Pocas veces nos detenemos a pensar en la salud del sentido del oído, sobre todo los jóvenes. Es una realidad que uno de los grandes enemigos del oído es el ruido y, por desgracia, las nuevas generaciones están prácticamente pegadas de forma permanente a sus auriculares. Según la especialista, esta conducta puede adelantar hasta 20 años la sordera que se va adquiriendo con el paso del tiempo. Estos futuros sordos pocas veces se detienen a pensar que el silencio y la tranquilidad ayudan mucho a la salud del oído.
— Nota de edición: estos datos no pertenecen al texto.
(** Neighbours that have become one free block. *)
Lemma merge_region h h' L1 M L2 s lo hi :
  inv h (L1 ++ M ++ L2) → sizes M = s → 16 <= s → blk h' (base + sizes L1) s false →
  only_in lo hi h h' → lo = base + sizes L1 - 4 → hi = base + sizes L1 + s - 4 →
  inv h' (L1 ++ (s, false) :: L2).
Proof.
  intros I Hsz Hs Hb O -> ->. apply (inv_replace h h' L1 M L2 [(s, false)]); simpl; [done|lia| |].
  - by rewrite Hsz.
  - split_and!; [done|lia..].
Qed.

(** [coalesce] makes one free block of a block and its free neighbours, and nothing else
    moves. *)
Lemma coalesce_inv h L1 s L2 :
  inv h (L1 ++ (s, false) :: L2) → merged true L1 → merged true L2 →
  ∃ h' L1' s' L2',
    coalesce mem_heap (base + sizes L1) h = (Ret (base + sizes L1'), h') ∧
    inv h' (L1' ++ (s', false) :: L2') ∧ merged true (L1' ++ (s', false) :: L2') ∧ s <= s' ∧
    used base (L1' ++ (s', false) :: L2') = used base (L1 ++ (s, false) :: L2) ∧
    only_in (base + sizes L1' - 4) (base + sizes L1' + s' - 4) h h'.
Proof.
  intros I HM1 HM2. pose proof (inv_brk _ _ I) as Hbrk. pose proof (i_max _ _ I) as Hmax.
  unfold mem_max_addr, MAX_HEAP in Hmax.
  assert (Hb : blk h (base + sizes L1) s false ∧ 16 <= s).
  { pose proof (i_blocks _ _ I) as HL. apply blocks_app in HL as [_ (? & ? & _)]. done. }
  destruct Hb as [Hb Hs].
  destruct (previous _ _ _ I) as (pb & ps & Hbp & Hpb & Hp & Hprev).
  assert (I' : inv h ((L1 ++ [(s, false)]) ++ L2)) by (by rewrite <- app_assoc).
  destruct (following _ _ _ I') as (ns & na & Hn & Hns & Hmn & Hnext).
  rewrite sizes_app in Hn, Hns, Hnext. simpl in Hn, Hns, Hnext. rewrite Z.add_0_r, Z.add_assoc in Hn, Hns, Hnext.
  assert (Hsum : ps + s + ns < 2 ^ 32 - 8) by lia.
  destruct (last_bit true L1) eqn:Epa, na.
  - exists h, L1, s, L2. rewrite (coalesce_case1 _ _ _ _ _ _ Hbp Hb Hp Hn).
    split_and!; try done.
    apply merged_app. rewrite Epa. simpl. auto.
  - destruct (Hnext eq_refl) as (L & -> & Hbn & Hns').
    destruct (coalesce_case2 _ _ _ _ _ _ Hbp Hb Hsum Hp Hbn) as (h' & -> & Hb' & Ho).
    exists h', L1, (s + ns), L. split; [done|]. split; [|split; [|split; [lia|split]]].
    + eapply (merge_region h h' L1 [(s, false); (ns, false)] L _ _ _ I); [simpl; lia|lia|done|exact Ho|lia|lia].
    + apply merged_app. rewrite Epa. simpl. destruct HM2 as [_ ?]. auto.
    + rewrite !used_app. simpl. by rewrite Z.add_assoc.
    + by rewrite Z.add_assoc.
  - destruct (Hprev eq_refl) as (L & -> & -> & Hps).
    destruct (coalesce_case3 _ _ _ _ _ _ Hbp Hb Hsum Hp Hn) as (h' & -> & Hb' & Ho).
    exists h', L, (ps + s), L2. rewrite sizes_app in *. simpl in *.
    split; [done|]. split; [|split; [|split; [lia|split]]].
    + rewrite <- app_assoc in I.
      by eapply (merge_region h h' L [(ps, false); (s, false)] L2 _ _ _ I); [simpl; lia|lia|done|exact Ho|lia|lia].
    + apply merged_app in HM1 as [? [HL _]]. apply merged_app. simpl. auto.
    + rewrite !used_app. simpl. rewrite app_nil_r, sizes_app. simpl. do 2 f_equal. lia.
    + eapply only_in_weaken; [done|lia..].
  - destruct (Hprev eq_refl) as (L & -> & -> & Hps). destruct (Hnext eq_refl) as (L' & -> & Hbn & Hns').
    destruct (coalesce_case4 _ _ _ _ _ _ Hbp Hb Hsum Hp Hbn) as (h' & -> & Hb' & Ho).
    exists h', L, (ps + s + ns), L'. rewrite sizes_app in *. simpl in *.
    split; [done|]. split; [|split; [|split; [lia|split]]].
    + rewrite <- app_assoc in I.
      by eapply (merge_region h h' L [(ps, false); (s, false); (ns, false)] L' _ _ _ I); [simpl; lia|lia|done|exact Ho|lia|lia].
    + apply merged_app in HM1 as [? [HL _]]. destruct HM2 as [_ ?]. apply merged_app. simpl. auto.
    + rewrite !used_app. simpl. rewrite app_nil_r, sizes_app. simpl. do 2 f_equal. lia.
    + eapply only_in_weaken; [done|lia..].
Qed.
De acuerdo con la Dra. Lavilla, las frecuencias más sensibles del oído son de 500 a 6 mil u 8 mil herzios; sin embargo, las personas jóvenes de hasta 25 años tienen una capacidad de oír agudos muy superior a la de las personas mayores. Esta capacidad es tal que, relataba la experta, “para dispersar reuniones, por ejemplo en centros comerciales, hay países que legalmente pueden emitir frecuencias agudas de 16 kiloherzios que los mayores no las oyen pero los jóvenes sí, y como no lo pueden soportar se tienen que ir”. El sonido como armar de control social.

Comer bien para oír mejor

Suena extraño pero así es. De acuerdo con la especialista “el oído agradece una buena alimentación”. A través de una dieta balanceada y rica en vitaminas, del grupo A, B y C y componentes de aminoácidos específicos que necesitan las células sensoriales, podríamos ayudar a reparar los tejidos dañados de nuestros oídos. De hecho, se recomienda recurrir a precursores de cargas iónicas y electrolíticas que existen en el oído para crear un ambiente de nutrición adecuado.
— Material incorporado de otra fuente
Lemma header_read_completes k type body r w :
  0 <= type < 2 ^ 16 → size body <= MAX_BODY →
  step (Session (header type body ++ r) AwaitHeader w) (Ready k) =
  Ret (read_body k type (size body) (Session r AwaitHeader w)).
Proof.
  intros Ht Hb. assert (size body < 2 ^ 32) by (unfold MAX_BODY in Hb; lia).
  unfold step. cbn [op inbox wire]. rewrite decide_True by (rewrite length_app, length_header; lia).
  rewrite take_app_le, drop_app_le, take_ge, drop_ge by (rewrite ?length_header; done).
  unfold on_header. rewrite <-(app_nil_r (header type body)), parse_type, parse_len by done.
  destruct (Z.ltb_spec MAX_BODY (size body)); [lia|done].
Qed.

Lemma write_completes k type body inb o w :
  (HEADER_SIZE <= k)%nat → size body <= MAX_BODY →
  step (echo_back k type body (Session inb o w)) (Sent MAX_BODY) =
  Ret (Session inb AwaitHeader (w ++ packet type body)).
Proof.
  intros Hk Hsz. unfold echo_back, step. cbn [op inbox wire].
  rewrite (drop_ge (header type body)) by (by rewrite length_header). cbn beta iota zeta.
  unfold size in *. destruct (Z.leb_spec (Z.of_nat (length (drop (k - length (header type body)) body)))
    MAX_BODY) as [_|Hgt]; [|rewrite length_drop in Hgt; lia].
  rewrite (take_ge (drop _ body)) by (rewrite length_drop; lia).
  unfold read_header, set_op. cbn [inbox wire]. do 2 f_equal. rewrite <-app_assoc. f_equal.
  unfold packet. rewrite take_app, (take_ge (header type body)) by (by rewrite length_header).
  by rewrite <-app_assoc, take_drop.
Qed.

Lemma body_read_completes k type body r w :
  0 < size body →
  step (set_op (AwaitBody type (size body)) (Session (body ++ r) AwaitHeader w)) (Ready k) =
  Ret (echo_back k type body (Session r (AwaitBody type (size body)) w)).
Proof.
  intros Hsz. unfold step, set_op. cbn [op inbox wire]. unfold size in *. rewrite Nat2Z.id.
  rewrite decide_True by (rewrite length_app; lia). by rewrite take_app_length, drop_app_length.
Qed.

Lemma round_answers k m w rest :
  acceptable m → (HEADER_SIZE <= k)%nat →
  steps (Session (packet (m_type m) (m_body m) ++ rest) AwaitHeader w) (round k) =
  Ret (Session rest AwaitHeader (w ++ packet (m_type m) (m_body m))).
Proof.
  destruct m as [type body]. intros [Ht Hb] Hk. cbn [m_type m_body] in *.
  unfold round, packet at 1. rewrite <-app_assoc. cbn [steps].
  rewrite header_read_completes by done. cbn [mbind outcome_bind]. unfold read_body.
  destruct (Z.eqb_spec (size body) 0) as [Hz|Hz].
  - destruct body; [|done]. cbn [app].
    change (step (echo_back k type [] _) (Ready k)) with (Ret (echo_back k type [] (Session rest AwaitHeader w))).
    cbn [mbind outcome_bind]. by rewrite write_completes.
  - rewrite body_read_completes by (unfold size in *; lia). cbn [mbind outcome_bind].
    by rewrite write_completes.
Qed.

(** Three messages in two pieces, whose answers the socket takes in parts. *)
Example three_messages :
  let ms := [Msg 1 (lit "HelloByteOrder"); Msg 7 []; Msg 65535 (lit "x")] in
  steps (start []) ([Arrive (take 9 (stream_of ms)); Ready 6; Ready 6;
    Arrive (drop 9 (stream_of ms)); Ready 8; Sent 3; Sent 9] ++ ([(6%nat, 1); (7%nat, 2); (6%nat, 1)] ≫= turn)) =
  Ret (Session [] AwaitHeader (stream_of ms)).
Proof. by vm_compute. Qed.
Un dato interesante, y poco conocido, es que el colesterol y los triglicéridos altos pueden provocar problemas de audición. Aunque no se sabe exactamente por qué, explica la Dra. Lavilla, se cree que tienen relación con temas de viscosidad sanguínea. Si tenemos los triglicéridos y el colesterol alto, nuestra sangre es más espesa y las arterias del corazón sufren, acota la experta. “Las arterias del oído, que son muy pequeñitas sufren de igual manera, y si estas arterias se bloquean por un trombo o se colapsan por la hipertensión, el oído queda sin vascularización y puede sufrir, incluso puede producir sordera súbita”, explica.
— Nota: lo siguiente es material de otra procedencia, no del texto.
Lemma writer_step total s e :
  writer_inv total s → queued_event e →
  ∃ s', step s e = Ret s' ∧
    writer_inv (total ++ match e with Write buf => buf | _ => [] end) s'.
Proof.
  destruct s as [st sn q rn sp rp ws rs w].
  intros (Hok & Hw & Hq) He. cbn [_send_queue wire _send_pending writes] in *.
  destruct e as [buf|buf|buf| |ec n|ec n]; try done; cbn [queued_event] in He.
  - cbn [step]. unfold write2socket, set_queue. cbn.
    pose proof (node_ok_new buf He) as Hnew.
    destruct q as [|front q].
    + destruct Hq as [-> ->]. eexists. split; [done|]. unfold writer_inv.
      cbn [_send_queue wire _send_pending writes app async_write_some store _send_node].
      rewrite rest_of_new. split_and!; [by apply Forall_singleton| |done..].
      rewrite <-Hw. cbn. by rewrite !app_nil_r.
    + destruct Hq as [-> ->]. eexists. split; [done|]. unfold writer_inv. cbn [_send_queue wire _send_pending writes app].
      split_and!; [rewrite app_comm_cons; by apply Forall_app; split; [|apply Forall_singleton]| |done..].
      change (front :: q ++ [send_msg_node buf]) with ((front :: q) ++ [send_msg_node buf]).
      rewrite unsent_snoc, rest_of_new, app_assoc. by rewrite Hw.
  - subst ec. rewrite app_nil_r. cbn [step writes]. destruct q as [|front q].
    { destruct Hq as [-> ->]. eexists. split; [done|]. by repeat split. }
    destruct Hq as [-> ->]. cbn [run_handler]. set (k := Nat.min n (length (rest_of front))).
    apply Forall_cons in Hok as [Hf Hok].
    destruct (advance_spec front k Hf ltac:(lia)) as (Hf' & Hcur & Hrest).
    assert (w ++ take k (rest_of front) ++ drop k (rest_of front) ++ unsent q = total) as Htot
      by (rewrite (app_assoc (take _ _)), take_drop; exact Hw).
    unfold on_write_callback, set_queue. cbn [_send_queue].
    destruct (Z.ltb_spec (_cur_len (advance front (Z.of_nat k))) (_total_len (advance front (Z.of_nat k)))).
    + eexists. split; [done|]. unfold writer_inv. cbn [_send_queue wire _send_pending writes app async_write_some store _send_node].
      split_and!; [by constructor| |done..]. unfold unsent. rewrite bind_cons, Hrest, <-app_assoc. exact Htot.
    + assert (drop k (rest_of front) = []) as Hnil.
      { rewrite <-Hrest. unfold rest_of. apply drop_ge. destruct Hf' as (?&?&?). unfold size in *. lia. }
      rewrite Hnil in Htot. cbn [app] in Htot.
      destruct q as [|next q]; cbn beta iota zeta; eexists; (split; [reflexivity|]); unfold writer_inv;
        cbn [_send_queue wire _send_pending writes app async_write_some store _send_node];
        (split_and!; [done| |done..]); rewrite <-app_assoc; exact Htot.
Qed.

Lemma writer_steps total s es :
  writer_inv total s → Forall queued_event es →
  ∃ s', steps s es = Ret s' ∧ writer_inv (total ++ asked es) s'.
Proof.
  revert total s. induction es as [|e es IH]; intros total s Hs Hes.
  - exists s. split; [done|]. by rewrite app_nil_r.
  - apply Forall_cons in Hes as [He Hes].
    destruct (writer_step total s e Hs He) as (s1 & E & Hs1).
    destruct (IH _ _ Hs1 Hes) as (s' & ? & ?). exists s'. cbn [steps]. rewrite E. split; [done|].
    unfold asked. by rewrite bind_cons, app_assoc.
Qed.

Lemma writer_init : writer_inv [] new_session.
Proof. by repeat constructor. Qed.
Un dato más: el tabaco también es malo para la salud del oído porque produce hipertensión o hiperviscosidad.

Curiosidades del oído

¿Sabías que el sabor de los alimentos pasa por el oído? Esto se debe a que la cuerda del tímpano es un nervio que está conectado con las papilas gustativas de los dos tercios anteriores de la lengua. Pacientes operados del oído han reportado que notan alteraciones en el sabor de los alimentos.

No cabe duda de que, como dice la Dra. Lavilla, “el oído es un sentido plagado de infinitas curiosidades y necesita además una vida muy sana, alejada del ruido, el tabaco y el colesterol”.